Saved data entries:
********

(* ===== verification/StagedDirectory.v ===== *)
(** * Staged directories

    [buildboxcommon_stageddirectory.cpp]: where the outputs of a command may
    lie ([captureAllOutputs] and its helpers), and the functions that open files
    below a directory without following symbolic links.

    A callback captures one path; it acts on a world of any type, like the
    system calls.  [None] is undefined behaviour: an iterator past the end. *)

From S2P Require Import Prelude StdMap Arrays Blake3Compress Digest TimeUtils Grpc Merklize Client ClientBlobs Paths Undefined Posix.
Open Scope Z_scope.

(** ** Messages *)

Record Command := MkCommand {
  arguments : list str;
  output_files : list str;
  output_directories : list str;
  output_paths : list str;
  working_directory : str;
  output_node_properties : list str;
}.

Record OutputFile := MkOutputFile {
  of_path : str;
  of_digest : Digest;
  of_is_executable : bool;
  of_node_properties : option NodeProperties;
}.

Record OutputDirectory := MkOutputDirectory {
  od_path : str;
  od_tree_digest : Digest;
}.

Definition OutputFile_default : OutputFile := MkOutputFile [] empty_digest false None.
Definition OutputDirectory_default : OutputDirectory := MkOutputDirectory [] empty_digest.

Definition of_set_path (path : str) (f : OutputFile) : OutputFile :=
  MkOutputFile path (of_digest f) (of_is_executable f) (of_node_properties f).
Definition od_set_path (path : str) (d : OutputDirectory) : OutputDirectory :=
  MkOutputDirectory path (od_tree_digest d).

(** When a worker did what. *)
Record ExecutedActionMetadata := MkMetadata {
  worker_start_timestamp : option Timestamp;
  worker_completed_timestamp : option Timestamp;
  execution_start_timestamp : option Timestamp;
  execution_completed_timestamp : option Timestamp;
}.

Record ActionResult := MkActionResult {
  ar_output_files : list OutputFile;
  ar_output_directories : list OutputDirectory;
  exit_code : Z;
  stdout_digest : option Digest;
  stderr_digest : option Digest;
  execution_metadata : option ExecutedActionMetadata;
}.

Definition add_output_file (f : OutputFile) (r : ActionResult) : ActionResult :=
  MkActionResult (ar_output_files r ++ [f]) (ar_output_directories r) (exit_code r)
    (stdout_digest r) (stderr_digest r) (execution_metadata r).
Definition add_output_directory (d : OutputDirectory) (r : ActionResult) : ActionResult :=
  MkActionResult (ar_output_files r) (ar_output_directories r ++ [d]) (exit_code r)
    (stdout_digest r) (stderr_digest r) (execution_metadata r).

(** ** Paths of outputs *)

Definition getWorkingDirectory (command : Command) : res str :=
  if bool_decide (working_directory command = []) then Ok []
  else
    let working_directory := normalizePath (working_directory command) ++ L "/" in
    if is_slash (front working_directory) then Throw InvalidArgument
    else if bool_decide (take 3 working_directory = L "../") then Throw InvalidArgument
    else Ok working_directory.

Definition assertNoInvalidSlashes (path : str) : res unit :=
  if negb (bool_decide (path = [])) && (is_slash (front path) || is_slash (back path))
  then Throw InvalidArgument
  else Ok tt.

Definition assertPathInsideInputRoot (pathFromRoot : str) : res unit :=
  if bool_decide (pathFromRoot = L "..") || bool_decide (take 3 pathFromRoot = L "../")
  then Throw InvalidArgument
  else Ok tt.

Definition pathInInputRoot (name workingDirectory : str) : res str :=
  let! _ := assertNoInvalidSlashes name in
  let res := normalizePath (workingDirectory ++ name) in
  let! _ := assertPathInsideInputRoot res in
  Ok res.

(** ** Capturing all outputs *)

(** [for (const auto &x : l) { ... }]. *)
Fixpoint for_each {S A} (step : A -> M S unit) (l : list A) : M S unit :=
  match l with
  | [] => mret tt
  | x :: l => let* _ := step x in for_each step l
  end.

Section capture.
Context {W : Type} (sys_lstat : str -> W -> outcome_of Stat).

(** [None]: there is no such file. *)
Definition getStatMode (path : str) : M W (option Z) :=
  let* status := query (sys_lstat (c_str path)) in
  match status with
  | inl errno =>
      if errno =? ENOENT then mret None else mthrow (SystemError errno)
  | inr s => mret (Some (st_mode s))
  end.

Context (captureFileFunction : str -> M W OutputFile).
Context (captureDirectoryFunction : str -> M W OutputDirectory).

Definition captureFile (name pathInInputRoot : str) : M W OutputFile :=
  let* outputFile := captureFileFunction (c_str pathInInputRoot) in
  mret (if negb (bool_decide (of_path outputFile = [])) then of_set_path name outputFile
        else outputFile).

Definition captureDirectory (name pathInInputRoot : str) : M W OutputDirectory :=
  let* outputDirectory := captureDirectoryFunction (c_str pathInInputRoot) in
  mret (if negb (bool_decide (od_path outputDirectory = []))
        then od_set_path name outputDirectory else outputDirectory).

(** From here on, over the world and the result, which keeps what was added
    before an exception. *)
Definition add_to_result (f : ActionResult -> ActionResult) : M (W * ActionResult) unit :=
  fun '(w, result) => (Ok tt, (w, f result)).

Definition captureFileAndAddToResult (name pathInInputRoot : str)
  : M (W * ActionResult) unit :=
  let* outputFile := on_world (captureFile name pathInInputRoot) in
  if negb (bool_decide (of_path outputFile = []))
  then add_to_result (add_output_file outputFile) else mret tt.

Definition captureDirectoryAndAddToResult (name pathInInputRoot : str)
  : M (W * ActionResult) unit :=
  let* outputDirectory := on_world (captureDirectory name pathInInputRoot) in
  if negb (bool_decide (od_path outputDirectory = []))
  then add_to_result (add_output_directory outputDirectory) else mret tt.

(** One round of the loop over [output_paths]. *)
Definition capture_output_path (d_path workingDirectory outputPath : str)
  : M (W * ActionResult) unit :=
  let* relative_path := mlift (pathInInputRoot outputPath workingDirectory) in
  let* absolute_path := mlift (makePathAbsolute relative_path d_path) in
  let* mode := on_world (getStatMode absolute_path) in
  match mode with
  | None => mret tt
  | Some st_mode =>
      if S_ISDIR st_mode then captureDirectoryAndAddToResult outputPath relative_path
      else if S_ISREG st_mode then captureFileAndAddToResult outputPath relative_path
      else mthrow InvalidArgument
  end.

Definition capture_output_file (workingDirectory outputFile : str)
  : M (W * ActionResult) unit :=
  let* path := mlift (pathInInputRoot outputFile workingDirectory) in
  captureFileAndAddToResult outputFile path.

Definition capture_output_directory (workingDirectory outputDirectory : str)
  : M (W * ActionResult) unit :=
  let* path := mlift (pathInInputRoot outputDirectory workingDirectory) in
  captureDirectoryAndAddToResult outputDirectory path.

(** [captureAllOutputs] of a directory at [d_path], with its callbacks. *)
Definition captureAllOutputs (d_path : str) (command : Command)
  : M (W * ActionResult) unit :=
  let* workingDirectory := mlift (getWorkingDirectory command) in
  if negb (bool_decide (output_paths command = [])) then
    for_each (capture_output_path d_path workingDirectory) (output_paths command)
  else
    let* _ := for_each (capture_output_file workingDirectory) (output_files command) in
    for_each (capture_output_directory workingDirectory) (output_directories command).
End capture.

(** ** Opening without following links *)

Section utils.
Context {W : Type} (sys : Descriptors W).

Definition directory_flags : OpenFlags := MkOpenFlags false false false false true true.
Definition file_flags : OpenFlags := MkOpenFlags false false false false false true.

(** The string from [subdir_start] to [path_end]: the subdirectory at its front,
    found from [subdir_start + 1] on, and what follows its slash. *)
Definition next_subdir (rest : str) : option (str * option str) :=
  match rest with
  | [] => None
  | c :: rest =>
      match split_slash rest with
      | None => Some (c :: rest, None)
      | Some (before, after) => Some (c :: before, Some after)
      end
  end.

Definition without_trailing_slash (path : str) : str :=
  if is_slash (back path) then removelast path else path.

(** The loop; each round consumes a part of the path. *)
Fixpoint openDirectory_loop (fuel : nat) (root_dir_fd current_dir_fd : Z) (rest : str)
  : UM W Z :=
  let+ (subdir_path, next) := uvalue (next_subdir rest) in
  let+ opened := ucall (sys_openat sys current_dir_fd (c_str subdir_path) directory_flags) in
  match opened with
  | inl errno => uthrow (SystemError errno)
  | inr subdir_fd =>
      match next, fuel with
      | Some rest, S fuel =>
          let+ _ := if current_dir_fd =? root_dir_fd then uret None
                    else ucall (sys_close sys current_dir_fd) in
          openDirectory_loop fuel root_dir_fd subdir_fd rest
      | _, _ => uret subdir_fd
      end
  end.

(** [path.back()] is undefined for an empty path. *)
Definition openDirectoryInInputRoot (root_dir_fd : Z) (path : str) : UM W Z :=
  if bool_decide (path = []) then undefined
  else openDirectory_loop (length path) root_dir_fd root_dir_fd (without_trailing_slash path).

Definition openFileInInputRoot (root_dir_fd : Z) (relative_path : str) : UM W Z :=
  let+ (directory_fd, filename) :=
    match rsplit_slash relative_path with
    | None => uret (root_dir_fd, relative_path)
    | Some (base_path, filename) =>
        let+ directory_fd := openDirectoryInInputRoot root_dir_fd base_path in
        uret (directory_fd, filename)
    end in
  let+ opened := ucall (sys_openat sys directory_fd (c_str filename) file_flags) in
  let+ closed := if directory_fd =? root_dir_fd then uret None
                 else ucall (sys_close sys directory_fd) in
  match opened with
  | inl errno =>
      (* a close that fails overwrites errno *)
      uthrow (SystemError (match closed with Some errno => errno | None => errno end))
  | inr file_fd => uret file_fd
  end.

Definition fileInInputRoot (root_dir_fd : Z) (path : str) : UM W bool :=
  ucatch is_system_error
    (let+ fd := openFileInInputRoot root_dir_fd path in
     let+ _ := ucall (sys_close sys fd) in
     uret true)
    (uret false).

Definition directoryInInputRoot (root_dir_fd : Z) (path : str) : UM W bool :=
  if bool_decide (path = []) then uret true
  else
    ucatch is_system_error
      (let+ fd := openDirectoryInInputRoot root_dir_fd path in
       let+ _ := ucall (sys_close sys fd) in
       uret true)
      (uret false).
End utils.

********

**Exercise goal:**
Every line in the data that holds the string "mlift" should be returned.

**Task answer:**
  let* relative_path := mlift (pathInInputRoot outputPath workingDirectory) in
  let* absolute_path := mlift (makePathAbsolute relative_path d_path) in
  let* path := mlift (pathInInputRoot outputFile workingDirectory) in
  let* path := mlift (pathInInputRoot outputDirectory workingDirectory) in
  let* workingDirectory := mlift (getWorkingDirectory command) in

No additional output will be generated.